Par Lucas Machado*
Il ne suffit pas de diffuser des résultats scientifiques, mais de les rendre compréhensibles pour le grand public ; il est nécessaire de rendre accessibles et compréhensibles les processus et les méthodes mêmes qui y ont conduit
connaissance et réalité
Face à la situation pandémique actuelle, je voudrais faire quelques constats qui me paraissent importants, non seulement pour traverser cette période très difficile, mais aussi pour que nous repensions une série d'aspects de notre société et notre attitude face au savoir et à la production de connaissances.
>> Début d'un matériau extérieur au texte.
(** C9, amended.  Once the output folder has been created, every failure
    of opening, writing or closing README.md is caught: [save_results]
    returns, the instance is untouched, and its last act is the print of
    the failure (of the success line when nothing failed).  A failure of
    [os.makedirs] is not caught. *)
Theorem save_results_catches_write_failures (w : World) (s : Summary)
    (r : ClusterResult) (n : string) (st : State) :
  let folder := folder_name_of (dataset_path (self st)) in
  match makedirs w folder with
  | Some e => save_results w s r n st = (inl e, st)
  | None =>
      exists st',
        save_results w s r n st = (inr tt, st') /\
        self st' = self st /\
        last_event (trace st') =
        Some (EvPrint
                match first_report_failure w (folder ++ "/README.md")
                        (length (report_chunks (dataset_path (self st)) s r n)) with
                | None => report_saved
                | Some e => "Error saving results: " ++ exn_msg e
                end)
  end.
Proof.
  pose proof (save_results_outcome w s r n st) as H. cbv zeta in *.
  destruct (makedirs w (folder_name_of (dataset_path (self st)))); [exact H|].
  destruct H as [st' [Hrun [[Hself _] Hlast]]].
  exists st'. auto.
Qed.

(** A disk that fills up at the sixth write: the report is cut short, the
    failure is printed, and [save_results] returns. *)
Example save_results_disk_full :
  let out := save_results disk_full_world sample_summary sample_results "text"
               (instance_of "data.csv" sales_table) in
  fst out = inr tt /\
  write_calls (trace (snd out)) = 5 /\
  last_event (trace (snd out))
  = Some (EvPrint "Error saving results: No space left on device").
Proof. repeat split; vm_compute; reflexivity. Qed.

(* ===================================================================== *)
(** * The Summarizer and the Clusterer *)
(* ===================================================================== *)

Lemma get_data_summary_outcome (w : World) (st : State) :
  get_data_summary w st =
  match df (self st) with
  | [] => (inl (ValueError "Cannot describe a DataFrame without columns"), st)
  | _ :: _ =>
      (inr {| total_rows := df_len (df (self st));
              total_columns := length (df_columns (df (self st)));
              column_types := map (fun nc => (fst nc, col_dtype (snd nc))) (df (self st));
              missing_values := map (fun nc => (fst nc, col_missing (snd nc))) (df (self st));
              numeric_summary := describe_stats w (df (self st)) |}, st)
  end.
Proof.
  destruct (df (self st)) eqn:E.
  - unfold get_data_summary, bind, get_self, lift, describe. now rewrite E.
  - rewrite <- E. apply get_data_summary_returns. congruence.
Qed.

Lemma get_data_summary_pure (w : World) (st : State) :
  snd (get_data_summary w st) = st.
Proof.
  rewrite get_data_summary_outcome. now destruct (df (self st)).
Qed.

Lemma perform_clustering_outcome (w : World) (k : nat) (st : State) :
  perform_clustering w k st =
  let d := df (self st) in
  match StandardScaler_fit_transform w (numeric_matrix d) (df_len d) with
  | inl e => (inl e, st)
  | inr X =>
      match KMeans_fit w k X (df_len d) with
      | inl e => (inl e, st)
      | inr fit =>
          if Nat.eqb (length (km_labels fit)) (df_len d)
          then (inr {| cluster_centers := km_centers fit; inertia := km_inertia fit |},
                with_df st (df_setitem d "cluster"
                              (ColInt (map label_cell (km_labels fit)))))
          else (inl (ValueError "Length of values does not match length of index"), st)
      end
  end.
Proof.
  unfold perform_clustering, bind, get_self, lift, set_df, raise, ret, with_df.
  cbv zeta beta iota.
  destruct (StandardScaler_fit_transform w _ _) as [e|X]; [reflexivity|].
  destruct (KMeans_fit w k X _) as [e|fit]; [reflexivity|].
  destruct (Nat.eqb _ _); reflexivity.
Qed.

Lemma df_setitem_width (d : DataFrame) (k : string) (v : column) :
  df_width (df_setitem d k v)
  = if has_column d k then df_width d else S (df_width d).
Proof.
  unfold df_width, has_column.
  induction d as [|[n c] rest IH]; simpl; [reflexivity|].
  rewrite (String.eqb_sym k n).
  destruct (String.eqb n k); simpl; [reflexivity|].
  rewrite IH. now destruct (existsb (String.eqb k) (df_columns rest)).
Qed.

Lemma df_setitem_len (d : DataFrame) (k : string) (v : column) :
  col_len v = df_len d -> df_len (df_setitem d k v) = df_len d.
Proof.
  destruct d as [|[n c] rest]; simpl; [auto|].
  destruct (String.eqb n k); simpl; auto.
Qed.

Lemma df_setitem_len_same (d : DataFrame) (k : string) (c v : column) :
  df_getitem d k = Some c -> col_len v = col_len c ->
  df_len (df_setitem d k v) = df_len d.
Proof.
  destruct d as [|[n c0] rest]; simpl; [discriminate|].
  destruct (String.eqb n k); simpl; [|reflexivity].
  intros H. inversion H; subst. auto.
Qed.

Lemma has_column_In (d : DataFrame) (k : string) :
  has_column d k = true <-> In k (df_columns d).
Proof. apply existsb_eqb_In. Qed.

Lemma df_setitem_has (d : DataFrame) (k : string) (v : column) :
  In k (df_columns (df_setitem d k v)).
Proof.
  apply (df_getitem_present _ k v). apply df_getitem_setitem.
Qed.

Lemma convert_date_len (w : World) (d : DataFrame) :
  df_len (convert_date w d) = df_len d.
Proof.
  unfold convert_date. destruct (df_getitem d "date") as [c|] eqn:E; [|reflexivity].
  apply (df_setitem_len_same d "date" c); [assumption|]. apply to_datetime_shape.
Qed.

Lemma filled_table_len (w : World) (d : DataFrame) :
  df_len (filled_table w d) = df_len d.
Proof.
  unfold filled_table. rewrite map_columns_len by (intros c; apply fillna_shape).
  apply convert_date_len.
Qed.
En premier lieu : ne pas dédaigner les scientifiques et les autorités sanitaires s'ils changent de position sur les traitements efficaces et les méthodes de prévention. Bien au contraire : savoir valoriser précisément le fait qu'ils sont disposés à changer de position, si les raisons de ce changement reposent sur l'évolution même de la connaissance que nous avons des faits.
Supposons, par exemple, qu'un traitement qui n'était pas recommandé auparavant soit maintenant recommandé par les scientifiques et les autorités sanitaires. Est-ce à dire qu'ils ne sont pas fiables ? Après tout, pourquoi changeraient-ils d'avis si le traitement est finalement efficace ?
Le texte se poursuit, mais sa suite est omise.